## TASK PROMPT
Reproduce the entries below exactly, but only from the line containing "configured date, description" to the line containing "infinities are not", inclusive.

## Collected data entries
++++++++++++++++++++

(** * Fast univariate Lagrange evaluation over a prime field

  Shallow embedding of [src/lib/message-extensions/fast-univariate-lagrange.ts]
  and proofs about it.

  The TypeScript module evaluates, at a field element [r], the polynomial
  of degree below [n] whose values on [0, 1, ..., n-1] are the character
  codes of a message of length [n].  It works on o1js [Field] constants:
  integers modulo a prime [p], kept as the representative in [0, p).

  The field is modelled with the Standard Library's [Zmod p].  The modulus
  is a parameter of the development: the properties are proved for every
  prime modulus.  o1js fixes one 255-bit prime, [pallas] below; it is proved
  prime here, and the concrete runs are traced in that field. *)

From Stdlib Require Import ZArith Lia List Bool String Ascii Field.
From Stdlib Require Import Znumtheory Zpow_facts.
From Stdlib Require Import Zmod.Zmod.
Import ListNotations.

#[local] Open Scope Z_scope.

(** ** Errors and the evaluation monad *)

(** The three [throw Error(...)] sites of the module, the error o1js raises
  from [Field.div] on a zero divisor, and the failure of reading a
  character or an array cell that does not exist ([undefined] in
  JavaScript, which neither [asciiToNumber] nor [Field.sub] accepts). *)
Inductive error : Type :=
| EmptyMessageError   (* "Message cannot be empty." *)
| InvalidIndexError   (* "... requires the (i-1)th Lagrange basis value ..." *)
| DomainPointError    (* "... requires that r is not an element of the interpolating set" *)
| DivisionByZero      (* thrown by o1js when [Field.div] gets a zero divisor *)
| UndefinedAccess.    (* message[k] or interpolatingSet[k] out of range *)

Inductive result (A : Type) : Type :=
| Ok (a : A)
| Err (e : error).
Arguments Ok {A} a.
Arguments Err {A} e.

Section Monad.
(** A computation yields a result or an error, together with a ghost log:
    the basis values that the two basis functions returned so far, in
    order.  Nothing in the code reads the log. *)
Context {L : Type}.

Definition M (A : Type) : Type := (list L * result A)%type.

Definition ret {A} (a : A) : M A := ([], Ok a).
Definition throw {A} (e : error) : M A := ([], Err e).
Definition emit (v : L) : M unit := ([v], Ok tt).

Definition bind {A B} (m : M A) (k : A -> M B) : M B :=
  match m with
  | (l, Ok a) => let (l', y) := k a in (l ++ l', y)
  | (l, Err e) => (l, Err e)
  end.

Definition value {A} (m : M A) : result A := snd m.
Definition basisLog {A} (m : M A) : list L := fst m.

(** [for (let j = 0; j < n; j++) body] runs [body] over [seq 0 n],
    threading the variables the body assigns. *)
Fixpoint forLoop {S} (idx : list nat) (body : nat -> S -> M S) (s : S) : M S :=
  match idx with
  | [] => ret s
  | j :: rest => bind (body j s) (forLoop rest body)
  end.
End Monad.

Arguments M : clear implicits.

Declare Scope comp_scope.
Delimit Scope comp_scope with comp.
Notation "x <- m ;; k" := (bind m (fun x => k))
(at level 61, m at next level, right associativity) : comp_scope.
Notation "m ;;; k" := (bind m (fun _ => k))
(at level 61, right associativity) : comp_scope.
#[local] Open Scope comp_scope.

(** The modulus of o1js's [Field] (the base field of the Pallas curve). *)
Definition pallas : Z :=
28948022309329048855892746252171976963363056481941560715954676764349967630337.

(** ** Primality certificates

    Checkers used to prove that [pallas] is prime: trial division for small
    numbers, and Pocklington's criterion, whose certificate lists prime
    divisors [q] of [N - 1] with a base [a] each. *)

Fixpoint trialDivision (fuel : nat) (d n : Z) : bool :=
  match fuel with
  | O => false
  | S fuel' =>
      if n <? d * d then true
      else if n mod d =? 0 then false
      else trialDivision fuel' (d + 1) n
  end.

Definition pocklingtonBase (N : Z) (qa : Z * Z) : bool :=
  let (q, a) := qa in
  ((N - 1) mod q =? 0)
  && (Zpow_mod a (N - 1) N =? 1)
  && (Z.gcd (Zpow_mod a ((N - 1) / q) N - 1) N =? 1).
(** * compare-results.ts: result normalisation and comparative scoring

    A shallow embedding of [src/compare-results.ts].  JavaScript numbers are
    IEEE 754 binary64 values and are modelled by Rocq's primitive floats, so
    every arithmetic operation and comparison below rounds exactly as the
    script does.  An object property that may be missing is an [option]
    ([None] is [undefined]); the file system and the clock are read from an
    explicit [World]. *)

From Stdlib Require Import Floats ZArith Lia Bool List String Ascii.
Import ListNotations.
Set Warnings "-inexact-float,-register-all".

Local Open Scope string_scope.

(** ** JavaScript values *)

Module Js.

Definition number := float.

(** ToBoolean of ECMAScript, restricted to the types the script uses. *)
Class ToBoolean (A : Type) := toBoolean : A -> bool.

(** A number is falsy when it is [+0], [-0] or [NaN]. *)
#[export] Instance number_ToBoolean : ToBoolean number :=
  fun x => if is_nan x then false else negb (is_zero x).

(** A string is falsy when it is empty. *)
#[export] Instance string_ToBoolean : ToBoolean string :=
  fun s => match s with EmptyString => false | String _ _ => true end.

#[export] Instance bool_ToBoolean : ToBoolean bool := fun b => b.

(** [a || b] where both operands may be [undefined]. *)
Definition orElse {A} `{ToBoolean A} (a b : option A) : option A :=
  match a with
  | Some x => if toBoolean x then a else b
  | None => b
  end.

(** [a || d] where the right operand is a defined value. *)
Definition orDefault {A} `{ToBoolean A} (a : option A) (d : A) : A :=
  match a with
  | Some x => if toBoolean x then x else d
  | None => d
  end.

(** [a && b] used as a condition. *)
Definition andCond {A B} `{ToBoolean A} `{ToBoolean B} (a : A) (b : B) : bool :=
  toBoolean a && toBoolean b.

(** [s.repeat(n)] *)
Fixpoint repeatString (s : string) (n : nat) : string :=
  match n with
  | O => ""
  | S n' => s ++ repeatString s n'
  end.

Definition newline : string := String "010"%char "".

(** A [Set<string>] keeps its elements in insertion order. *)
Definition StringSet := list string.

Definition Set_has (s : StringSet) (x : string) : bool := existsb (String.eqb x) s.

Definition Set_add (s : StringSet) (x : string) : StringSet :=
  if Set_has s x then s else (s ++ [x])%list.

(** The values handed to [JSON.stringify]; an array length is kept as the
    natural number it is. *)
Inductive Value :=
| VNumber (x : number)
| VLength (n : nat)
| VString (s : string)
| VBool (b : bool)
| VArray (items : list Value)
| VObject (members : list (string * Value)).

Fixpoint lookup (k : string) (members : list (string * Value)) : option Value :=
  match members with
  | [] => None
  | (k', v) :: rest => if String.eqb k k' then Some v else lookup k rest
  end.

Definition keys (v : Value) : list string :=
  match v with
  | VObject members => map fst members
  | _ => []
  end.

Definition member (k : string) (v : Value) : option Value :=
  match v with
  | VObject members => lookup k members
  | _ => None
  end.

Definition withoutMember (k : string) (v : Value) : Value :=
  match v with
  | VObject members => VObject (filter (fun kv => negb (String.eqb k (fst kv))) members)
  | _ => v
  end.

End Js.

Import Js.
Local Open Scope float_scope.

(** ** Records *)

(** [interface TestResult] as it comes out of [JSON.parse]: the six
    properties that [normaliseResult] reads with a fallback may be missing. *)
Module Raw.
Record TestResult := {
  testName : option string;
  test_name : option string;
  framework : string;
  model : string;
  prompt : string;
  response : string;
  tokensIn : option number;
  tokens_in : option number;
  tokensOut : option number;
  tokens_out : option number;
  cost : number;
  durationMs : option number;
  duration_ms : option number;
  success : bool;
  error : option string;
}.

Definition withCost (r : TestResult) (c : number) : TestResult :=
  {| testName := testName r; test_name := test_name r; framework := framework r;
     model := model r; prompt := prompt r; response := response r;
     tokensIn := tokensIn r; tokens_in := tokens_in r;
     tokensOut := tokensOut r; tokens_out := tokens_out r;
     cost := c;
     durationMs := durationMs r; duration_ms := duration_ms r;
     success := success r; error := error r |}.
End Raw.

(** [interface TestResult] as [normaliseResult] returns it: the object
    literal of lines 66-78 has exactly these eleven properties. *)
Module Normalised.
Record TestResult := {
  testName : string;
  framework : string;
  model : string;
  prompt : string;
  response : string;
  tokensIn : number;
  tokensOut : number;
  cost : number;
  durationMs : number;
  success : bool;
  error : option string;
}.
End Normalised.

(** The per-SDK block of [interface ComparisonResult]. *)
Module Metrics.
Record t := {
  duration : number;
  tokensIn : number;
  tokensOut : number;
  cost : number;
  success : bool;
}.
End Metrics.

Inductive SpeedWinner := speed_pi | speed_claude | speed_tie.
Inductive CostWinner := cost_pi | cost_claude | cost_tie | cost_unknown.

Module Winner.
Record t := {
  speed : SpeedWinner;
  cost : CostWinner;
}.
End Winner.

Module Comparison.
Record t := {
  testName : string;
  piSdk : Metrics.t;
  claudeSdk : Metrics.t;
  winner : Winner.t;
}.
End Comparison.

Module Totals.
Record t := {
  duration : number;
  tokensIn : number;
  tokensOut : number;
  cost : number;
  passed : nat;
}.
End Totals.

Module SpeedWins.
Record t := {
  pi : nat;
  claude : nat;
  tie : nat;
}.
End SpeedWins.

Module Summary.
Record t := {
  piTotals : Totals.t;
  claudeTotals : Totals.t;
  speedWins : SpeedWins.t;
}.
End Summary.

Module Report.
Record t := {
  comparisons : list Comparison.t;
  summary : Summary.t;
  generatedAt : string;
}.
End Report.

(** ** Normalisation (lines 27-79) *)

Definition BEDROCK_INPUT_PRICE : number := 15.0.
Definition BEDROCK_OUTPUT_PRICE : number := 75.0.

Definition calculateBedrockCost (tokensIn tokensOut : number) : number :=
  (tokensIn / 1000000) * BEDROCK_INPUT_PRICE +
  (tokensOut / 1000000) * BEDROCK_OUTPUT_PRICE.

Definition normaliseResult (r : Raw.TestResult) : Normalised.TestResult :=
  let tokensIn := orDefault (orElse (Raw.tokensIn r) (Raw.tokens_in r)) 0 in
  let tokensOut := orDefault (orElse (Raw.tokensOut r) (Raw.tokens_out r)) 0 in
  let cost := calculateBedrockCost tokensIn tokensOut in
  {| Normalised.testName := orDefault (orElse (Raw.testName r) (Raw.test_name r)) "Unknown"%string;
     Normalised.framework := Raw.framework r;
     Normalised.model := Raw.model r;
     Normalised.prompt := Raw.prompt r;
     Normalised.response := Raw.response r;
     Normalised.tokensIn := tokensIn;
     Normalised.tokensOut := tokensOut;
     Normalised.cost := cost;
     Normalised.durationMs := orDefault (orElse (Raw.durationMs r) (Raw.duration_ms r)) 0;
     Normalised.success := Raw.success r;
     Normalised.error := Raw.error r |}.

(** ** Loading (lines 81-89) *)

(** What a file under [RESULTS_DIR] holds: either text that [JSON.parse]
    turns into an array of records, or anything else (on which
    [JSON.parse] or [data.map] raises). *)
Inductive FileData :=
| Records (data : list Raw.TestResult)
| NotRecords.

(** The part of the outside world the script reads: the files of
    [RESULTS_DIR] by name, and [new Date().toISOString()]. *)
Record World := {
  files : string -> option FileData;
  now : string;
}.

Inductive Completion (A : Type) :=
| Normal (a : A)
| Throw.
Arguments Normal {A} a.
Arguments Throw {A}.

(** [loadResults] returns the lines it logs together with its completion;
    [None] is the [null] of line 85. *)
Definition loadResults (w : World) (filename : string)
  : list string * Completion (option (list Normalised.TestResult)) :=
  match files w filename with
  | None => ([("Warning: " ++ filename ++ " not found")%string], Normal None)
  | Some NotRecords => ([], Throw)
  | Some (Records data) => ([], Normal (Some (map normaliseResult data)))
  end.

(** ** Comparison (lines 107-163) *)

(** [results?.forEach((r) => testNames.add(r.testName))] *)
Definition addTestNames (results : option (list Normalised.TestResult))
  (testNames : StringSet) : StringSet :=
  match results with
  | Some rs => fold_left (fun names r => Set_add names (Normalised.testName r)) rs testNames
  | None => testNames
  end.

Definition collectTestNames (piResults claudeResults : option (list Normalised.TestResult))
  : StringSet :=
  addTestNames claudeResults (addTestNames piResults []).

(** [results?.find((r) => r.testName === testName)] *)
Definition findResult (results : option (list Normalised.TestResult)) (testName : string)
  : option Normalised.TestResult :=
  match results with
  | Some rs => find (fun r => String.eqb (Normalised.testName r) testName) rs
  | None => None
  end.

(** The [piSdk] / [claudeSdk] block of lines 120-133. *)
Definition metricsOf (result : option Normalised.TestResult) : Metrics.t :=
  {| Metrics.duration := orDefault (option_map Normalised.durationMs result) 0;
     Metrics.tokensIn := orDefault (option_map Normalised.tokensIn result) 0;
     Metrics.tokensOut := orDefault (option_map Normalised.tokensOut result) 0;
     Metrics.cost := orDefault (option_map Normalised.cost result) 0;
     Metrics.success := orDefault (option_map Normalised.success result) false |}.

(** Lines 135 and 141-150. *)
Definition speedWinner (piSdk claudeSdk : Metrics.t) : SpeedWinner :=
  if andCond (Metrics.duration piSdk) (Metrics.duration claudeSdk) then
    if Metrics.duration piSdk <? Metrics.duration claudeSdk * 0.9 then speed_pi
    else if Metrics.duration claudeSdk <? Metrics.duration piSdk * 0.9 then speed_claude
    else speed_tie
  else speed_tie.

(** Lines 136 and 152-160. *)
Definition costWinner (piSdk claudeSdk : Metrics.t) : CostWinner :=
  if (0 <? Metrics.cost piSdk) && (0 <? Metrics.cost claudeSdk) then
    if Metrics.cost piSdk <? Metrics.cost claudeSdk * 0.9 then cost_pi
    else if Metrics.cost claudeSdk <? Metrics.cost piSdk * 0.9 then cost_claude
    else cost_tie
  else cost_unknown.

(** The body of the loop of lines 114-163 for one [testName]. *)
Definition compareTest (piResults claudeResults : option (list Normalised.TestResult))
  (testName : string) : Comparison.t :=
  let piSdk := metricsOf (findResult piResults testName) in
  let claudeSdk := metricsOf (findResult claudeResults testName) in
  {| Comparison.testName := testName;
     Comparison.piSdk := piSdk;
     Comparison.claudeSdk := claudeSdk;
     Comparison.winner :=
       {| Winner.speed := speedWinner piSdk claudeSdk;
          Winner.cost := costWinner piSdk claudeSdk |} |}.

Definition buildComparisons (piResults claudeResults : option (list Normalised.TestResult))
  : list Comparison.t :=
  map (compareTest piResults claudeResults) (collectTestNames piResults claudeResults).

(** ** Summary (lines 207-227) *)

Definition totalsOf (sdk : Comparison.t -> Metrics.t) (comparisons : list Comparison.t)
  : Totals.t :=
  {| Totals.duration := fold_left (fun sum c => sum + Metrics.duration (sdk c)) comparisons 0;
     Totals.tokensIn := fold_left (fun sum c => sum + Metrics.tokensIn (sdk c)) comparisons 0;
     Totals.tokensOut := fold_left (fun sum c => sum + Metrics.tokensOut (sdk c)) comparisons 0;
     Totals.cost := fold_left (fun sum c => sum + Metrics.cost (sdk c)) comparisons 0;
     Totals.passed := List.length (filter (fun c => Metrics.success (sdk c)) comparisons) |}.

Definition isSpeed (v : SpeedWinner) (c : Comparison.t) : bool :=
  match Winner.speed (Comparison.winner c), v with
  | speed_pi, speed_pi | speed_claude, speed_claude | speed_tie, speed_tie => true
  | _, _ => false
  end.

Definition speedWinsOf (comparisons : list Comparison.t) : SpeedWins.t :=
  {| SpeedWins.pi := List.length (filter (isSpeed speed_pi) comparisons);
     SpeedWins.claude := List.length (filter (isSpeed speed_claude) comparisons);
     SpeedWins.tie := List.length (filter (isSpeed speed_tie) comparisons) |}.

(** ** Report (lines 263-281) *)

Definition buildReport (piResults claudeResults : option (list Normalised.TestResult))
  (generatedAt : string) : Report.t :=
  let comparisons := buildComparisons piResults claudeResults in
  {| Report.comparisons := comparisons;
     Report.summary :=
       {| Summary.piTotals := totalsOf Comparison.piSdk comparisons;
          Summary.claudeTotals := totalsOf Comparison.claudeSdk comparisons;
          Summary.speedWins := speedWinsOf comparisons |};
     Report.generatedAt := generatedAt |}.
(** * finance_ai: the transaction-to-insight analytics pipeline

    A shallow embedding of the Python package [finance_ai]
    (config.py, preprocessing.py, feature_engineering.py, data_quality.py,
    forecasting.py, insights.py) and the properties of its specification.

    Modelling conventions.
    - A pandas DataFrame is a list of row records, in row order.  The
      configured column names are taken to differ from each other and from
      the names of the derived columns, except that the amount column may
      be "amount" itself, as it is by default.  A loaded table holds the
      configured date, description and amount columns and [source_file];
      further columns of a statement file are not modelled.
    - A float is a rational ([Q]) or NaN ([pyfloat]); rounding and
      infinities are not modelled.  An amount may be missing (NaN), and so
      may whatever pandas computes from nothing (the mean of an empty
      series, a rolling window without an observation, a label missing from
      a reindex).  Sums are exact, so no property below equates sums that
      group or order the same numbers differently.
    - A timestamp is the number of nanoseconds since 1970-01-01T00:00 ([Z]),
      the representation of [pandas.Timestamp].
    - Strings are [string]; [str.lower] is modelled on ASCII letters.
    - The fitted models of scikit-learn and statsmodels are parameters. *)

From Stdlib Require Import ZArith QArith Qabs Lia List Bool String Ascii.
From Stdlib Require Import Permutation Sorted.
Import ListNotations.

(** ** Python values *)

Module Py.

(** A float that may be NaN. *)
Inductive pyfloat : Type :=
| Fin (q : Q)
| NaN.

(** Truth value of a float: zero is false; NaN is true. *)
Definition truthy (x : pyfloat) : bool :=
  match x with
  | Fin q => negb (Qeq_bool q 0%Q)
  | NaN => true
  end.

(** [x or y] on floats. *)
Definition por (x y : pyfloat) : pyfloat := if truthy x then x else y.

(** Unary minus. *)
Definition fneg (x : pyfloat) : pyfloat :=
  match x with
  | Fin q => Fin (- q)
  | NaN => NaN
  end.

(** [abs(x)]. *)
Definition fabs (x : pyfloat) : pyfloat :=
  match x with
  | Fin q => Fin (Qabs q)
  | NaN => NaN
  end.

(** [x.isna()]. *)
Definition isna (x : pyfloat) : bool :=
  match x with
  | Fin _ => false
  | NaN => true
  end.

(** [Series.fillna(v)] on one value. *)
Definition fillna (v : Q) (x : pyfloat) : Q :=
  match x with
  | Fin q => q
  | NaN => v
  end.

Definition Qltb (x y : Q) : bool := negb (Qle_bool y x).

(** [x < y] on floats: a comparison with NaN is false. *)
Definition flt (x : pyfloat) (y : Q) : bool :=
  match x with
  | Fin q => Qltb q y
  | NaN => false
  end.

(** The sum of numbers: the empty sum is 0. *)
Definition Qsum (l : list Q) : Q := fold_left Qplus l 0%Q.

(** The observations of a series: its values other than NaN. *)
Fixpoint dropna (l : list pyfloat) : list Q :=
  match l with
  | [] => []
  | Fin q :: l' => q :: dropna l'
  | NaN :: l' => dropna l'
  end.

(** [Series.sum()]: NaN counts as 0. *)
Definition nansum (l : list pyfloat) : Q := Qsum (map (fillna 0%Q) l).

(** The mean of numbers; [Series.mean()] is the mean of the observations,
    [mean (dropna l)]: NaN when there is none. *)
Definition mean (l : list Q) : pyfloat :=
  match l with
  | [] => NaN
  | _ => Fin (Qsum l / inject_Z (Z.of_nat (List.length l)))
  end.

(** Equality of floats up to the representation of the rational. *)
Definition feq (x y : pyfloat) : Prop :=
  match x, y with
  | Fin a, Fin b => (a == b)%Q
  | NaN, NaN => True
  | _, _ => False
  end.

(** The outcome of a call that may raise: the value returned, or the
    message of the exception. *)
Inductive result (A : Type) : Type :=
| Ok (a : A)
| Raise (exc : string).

++++++++++++++++++++

## PROBLEM SOLUTION
      configured date, description and amount columns and [source_file];
      further columns of a statement file are not modelled.
    - A float is a rational ([Q]) or NaN ([pyfloat]); rounding and
      infinities are not modelled.  An amount may be missing (NaN), and so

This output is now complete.